Submitted May 7, 2007
Accepted April 20, 2008
Dysfunctional homologous recombination mediates genomic instability and progression in myeloma
Masood A Shammas, Robert J. Shmookler Reis, Hemanta Koley, Ramesh B. Batchu, Cheng Li, and Nikhil C Munshi*
Department of Medicine, VA Health Care System and Harvard Medical School, Boston, MA, United States
Department of Geriatrics and Department of Biochemistry and Molecular Biology, University of Arkansas for Medical Sciences and Central Arkansas Veterans Healthcare System, Little Rock, AR, United States
Department of Adult Oncology, Dana Farber Cancer Institute, Boston, MA, United States
* Corresponding author; email: nikhil_munshi{at}dfci.harvard.edu.

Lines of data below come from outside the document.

(* ===== verification/HandPool.v ===== *)
(** * The handwritten thread pool of the course

    [practice/handwrite/test_thread_pool_handwrite.cpp].  The pool differs from
    [utils/thread_pool.h] (modelled in [Reactor], whose states and atomic actions are used
    here) in one place: a worker has no test at the head of its loop and leaves only when the
    pool is stopped and the queue is empty.  So queued tasks are drained; the destructor still
    stores [stop_] and notifies without the mutex, so the wakeup can be lost. *)

From Stdlib Require Import Lia.
From stdpp Require Import base numbers list.
From S2P Require Import Prelude Reactor.

Section HandPool.
Context {T : Type}.
Implicit Types (p : ThreadPool T).

(** One atomic action of a worker, of [submit] or of the destructor before it joins.  A worker
    at the head of its loop takes the mutex and evaluates the predicate. *)
Inductive hand_step : ThreadPool T -> tp_action T -> ThreadPool T -> Prop :=
| hd_submit p t : mutex_free p = true -> hand_step p (TSubmit t) (submit p t)
| hd_notify p i : 0 < tp_notify_one p -> tp_workers p !! i = Some WAsleep ->
    hand_step p TOther (notified (set_worker p i WReady))
| hd_notify_none p : 0 < tp_notify_one p -> Forall (fun w => w <> WAsleep) (tp_workers p) ->
    hand_step p TOther (notified p)
| hd_store_stop p : hand_step p TOther (tp_stop p)
| hd_broadcast p : tp_notify_all p = true -> hand_step p TOther (wake_all p)
| hd_enter p i : tp_workers p !! i = Some WHead -> hand_step p TOther (set_worker p i WReady)
| hd_park p i : tp_workers p !! i = Some WReady -> mutex_free p = true -> tp_tasks p = [] -> tp_running p = true ->
    hand_step p TOther (set_worker p i WParking)
| hd_sleep p i : tp_workers p !! i = Some WParking -> hand_step p TOther (set_worker p i WAsleep)
| hd_spurious p i : tp_workers p !! i = Some WAsleep -> hand_step p TOther (set_worker p i WReady)
| hd_leave p i : tp_workers p !! i = Some WReady -> mutex_free p = true -> tp_tasks p = [] -> tp_running p = false ->
    hand_step p TOther (set_worker p i WExited)
| hd_take p i t ts : tp_workers p !! i = Some WReady -> mutex_free p = true -> tp_tasks p = t :: ts ->
    hand_step p (TStart t) (pop_task p i t ts)
| hd_done p i t : tp_workers p !! i = Some (WBusy t) -> hand_step p (TFinish t) (set_worker p i WHead).

Inductive hand_run : ThreadPool T -> list (tp_action T) -> ThreadPool T -> Prop :=
| hand_nil p : hand_run p [] p
| hand_snoc p as_ p1 a p2 : hand_run p as_ p1 -> hand_step p1 a p2 -> hand_run p (as_ ++ [a]) p2.

(** Its actions are those of the other pool, but for the head of the loop. *)
Lemma hand_step_cases p a p' : hand_step p a p' ->
  tp_step p a p' \/ (a = TOther /\ exists i, tp_workers p !! i = Some WHead /\ p' = set_worker p i WReady).
Proof. destruct 1; try (left; by econstructor; eauto). right. eauto. Qed.

Lemma hand_step_inv as_ p a p' : tp_inv as_ p -> hand_step p a p' -> tp_inv (as_ ++ [a]) p'.
Proof.
  intros Hi [Hs|(-> & i & Hw & ->)]%hand_step_cases; [by eapply tp_step_inv|]. destruct Hi as [Hf Ho].
  destruct (trace_snoc as_ (@TOther T)) as (Es & Et & Ef). split; [rewrite Es, Et, Hf|rewrite Et, Ef, Ho]; cbn; rewrite !app_nil_r; [done|].
  symmetry. by eapply busy_idle.
Qed.

Lemma hand_run_inv n as_ p : hand_run (ThreadPool_new n) as_ p -> tp_inv as_ p.
Proof.
  intros H. remember (ThreadPool_new n) as p0 eqn:E0. induction H as [p|p as_ p1 a p2 H IH Hs].
  - subst. split; [done|]. simpl. by induction n.
  - eapply hand_step_inv; [|done]. by apply IH.
Qed.

(** Tasks start once and in the order of submission; when a worker leaves, every task submitted
    until then has been started, and when all have left they are finished too. *)
Theorem hand_pool_drains n as_ p : hand_run (ThreadPool_new n) as_ p ->
  started as_ `prefix_of` tasks_submitted as_ /\
  (forall a p', hand_step p a p' -> WExited ∉ tp_workers p -> WExited ∈ tp_workers p' -> started as_ = tasks_submitted as_) /\
  (Forall (fun w => w = WExited) (tp_workers p) -> started as_ ≡ₚ finished as_).
Proof.
  intros H. destruct (hand_run_inv _ _ _ H) as [Hf Ho]. split_and!.
  - exists (tp_tasks p). exact Hf.
  - intros a p' Hs Hn Hin. assert (tp_tasks p = []) as Ht; [|by rewrite Hf, Ht, app_nil_r].
    destruct Hs as [p t Hm|p i Hp Hi|p Hp Ha|p|p Ha|p i Hi|p i Hi Hm Ht Hr|p i Hi|p i Hi|p i Hi Hm Ht Hr|p i t ts Hi Hm Ht|p i t Hi];
      cbn in Hin; try done; try (apply elem_of_update in Hin as [?|?]; done).
    by apply wake_elem in Hin.
  - intros Hall. rewrite Ho. enough (busy (tp_workers p) = []) as -> by by rewrite app_nil_r.
    clear -Hall. induction Hall as [|w ws -> _ IH]; [done|]. exact IH.
Qed.

(** A worker between its test and its sleep misses the notification of the destructor, which
    then waits for it for ever: the queue is empty and no step but a spurious wakeup or a
    further [submit] can follow. *)
Theorem hand_pool_can_hang :
  exists as_ p, hand_run (ThreadPool_new 1) as_ p /\
    tp_running p = false /\ tp_workers p = [WAsleep] /\ tp_notify_all p = false /\ tp_notify_one p = 0 /\ tp_tasks p = [].
Proof.
  pose (p0 := ThreadPool_new 1 : ThreadPool T).
  pose (p1 := set_worker p0 0 WReady). pose (p2 := set_worker p1 0 WParking). pose (p3 := tp_stop p2).
  pose (p4 := wake_all p3). pose (p5 := set_worker p4 0 WAsleep).
  exists ((((([] ++ [TOther]) ++ [TOther]) ++ [TOther]) ++ [TOther]) ++ [TOther]), p5. split; [|done].
  apply hand_snoc with p4; [|by apply hd_sleep]. apply hand_snoc with p3; [|by apply hd_broadcast].
  apply hand_snoc with p2; [|by apply hd_store_stop]. apply hand_snoc with p1; [|by apply hd_park].
  apply hand_snoc with p0; [constructor|by apply hd_enter].
Qed.

End HandPool.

A prominent feature of most if not all cancers is a striking genetic instability, leading to ongoing accrual of mutational changes, some of which underlie tumor progression - including acquisition of invasiveness, drug resistance, and metastasis. The molecular basis for the generation of this genetic diversity in cancer cells thus has important implication in understanding cancer progression. Here we report that homologous recombination (HR) activity is elevated in multiple myeloma (MM) cells and leads to increased rate of mutation and progressive accumulation of genetic variation over time. We demonstrate that the inhibition of HR activity in MM cells by siRNAs targeting recombinase leads to significant reduction in the acquisition of new genetic changes in the genome; and conversely, induction of HR activity leads to significant elevation in the number of new mutations over time, and development of drug resistance in MM cells. These data identify dysregulated HR activity as a key mediator of DNA instability and progression of MM, with potential as a therapeutic target.